Stored data entries:
Content starts

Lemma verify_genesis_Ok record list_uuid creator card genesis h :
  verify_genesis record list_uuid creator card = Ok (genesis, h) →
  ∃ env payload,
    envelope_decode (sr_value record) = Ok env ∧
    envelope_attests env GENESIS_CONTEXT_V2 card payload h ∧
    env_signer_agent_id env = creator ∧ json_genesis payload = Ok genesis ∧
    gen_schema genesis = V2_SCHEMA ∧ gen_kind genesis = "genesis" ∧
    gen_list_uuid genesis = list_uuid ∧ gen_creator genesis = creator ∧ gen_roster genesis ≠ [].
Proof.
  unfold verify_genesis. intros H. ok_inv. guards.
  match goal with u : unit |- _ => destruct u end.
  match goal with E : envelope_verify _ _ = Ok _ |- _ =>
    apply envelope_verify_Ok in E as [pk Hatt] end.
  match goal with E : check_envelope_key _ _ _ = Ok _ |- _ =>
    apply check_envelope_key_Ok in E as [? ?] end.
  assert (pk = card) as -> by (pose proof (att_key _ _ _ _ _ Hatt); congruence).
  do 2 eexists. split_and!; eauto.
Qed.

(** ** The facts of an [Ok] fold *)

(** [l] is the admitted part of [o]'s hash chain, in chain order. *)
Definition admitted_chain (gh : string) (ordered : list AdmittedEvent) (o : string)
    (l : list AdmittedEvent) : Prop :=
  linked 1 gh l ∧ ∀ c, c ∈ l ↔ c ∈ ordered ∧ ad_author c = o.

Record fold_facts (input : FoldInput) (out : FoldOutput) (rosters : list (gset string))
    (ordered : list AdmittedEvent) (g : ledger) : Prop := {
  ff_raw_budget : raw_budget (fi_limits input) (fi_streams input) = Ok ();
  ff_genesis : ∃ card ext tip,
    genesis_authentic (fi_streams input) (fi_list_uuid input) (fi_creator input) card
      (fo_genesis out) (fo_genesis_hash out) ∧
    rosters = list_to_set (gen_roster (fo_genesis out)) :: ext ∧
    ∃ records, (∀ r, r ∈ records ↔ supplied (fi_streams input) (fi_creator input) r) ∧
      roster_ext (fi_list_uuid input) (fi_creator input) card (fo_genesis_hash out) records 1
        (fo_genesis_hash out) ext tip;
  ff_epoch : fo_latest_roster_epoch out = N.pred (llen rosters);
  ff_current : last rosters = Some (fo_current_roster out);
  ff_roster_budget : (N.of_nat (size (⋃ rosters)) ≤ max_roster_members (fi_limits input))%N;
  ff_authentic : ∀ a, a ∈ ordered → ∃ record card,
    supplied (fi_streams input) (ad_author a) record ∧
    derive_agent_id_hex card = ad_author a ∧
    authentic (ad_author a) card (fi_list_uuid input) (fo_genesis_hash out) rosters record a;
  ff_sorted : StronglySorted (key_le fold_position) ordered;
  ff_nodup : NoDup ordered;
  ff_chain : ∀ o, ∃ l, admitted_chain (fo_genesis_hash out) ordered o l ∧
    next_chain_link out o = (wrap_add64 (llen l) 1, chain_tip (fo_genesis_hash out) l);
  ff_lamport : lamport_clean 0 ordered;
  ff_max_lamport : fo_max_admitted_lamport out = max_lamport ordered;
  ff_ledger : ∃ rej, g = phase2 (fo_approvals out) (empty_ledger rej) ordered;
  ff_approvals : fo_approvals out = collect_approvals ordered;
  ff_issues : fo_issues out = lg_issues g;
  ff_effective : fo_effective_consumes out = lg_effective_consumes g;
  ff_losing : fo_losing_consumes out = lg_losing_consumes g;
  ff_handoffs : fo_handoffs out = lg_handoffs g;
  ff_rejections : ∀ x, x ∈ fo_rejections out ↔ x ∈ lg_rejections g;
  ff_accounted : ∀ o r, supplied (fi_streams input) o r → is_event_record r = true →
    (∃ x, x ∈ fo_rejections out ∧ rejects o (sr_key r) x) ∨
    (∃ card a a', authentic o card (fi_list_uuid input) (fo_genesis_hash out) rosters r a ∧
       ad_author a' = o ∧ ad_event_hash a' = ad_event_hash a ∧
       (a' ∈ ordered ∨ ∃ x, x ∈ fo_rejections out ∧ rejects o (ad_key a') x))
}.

Content ends

▸ **WHAT THE EXERCISE ASKS**
Please give the number of lines in the entries above that hold "ordered", with no other words.

▸ **ANSWER SPACE**
12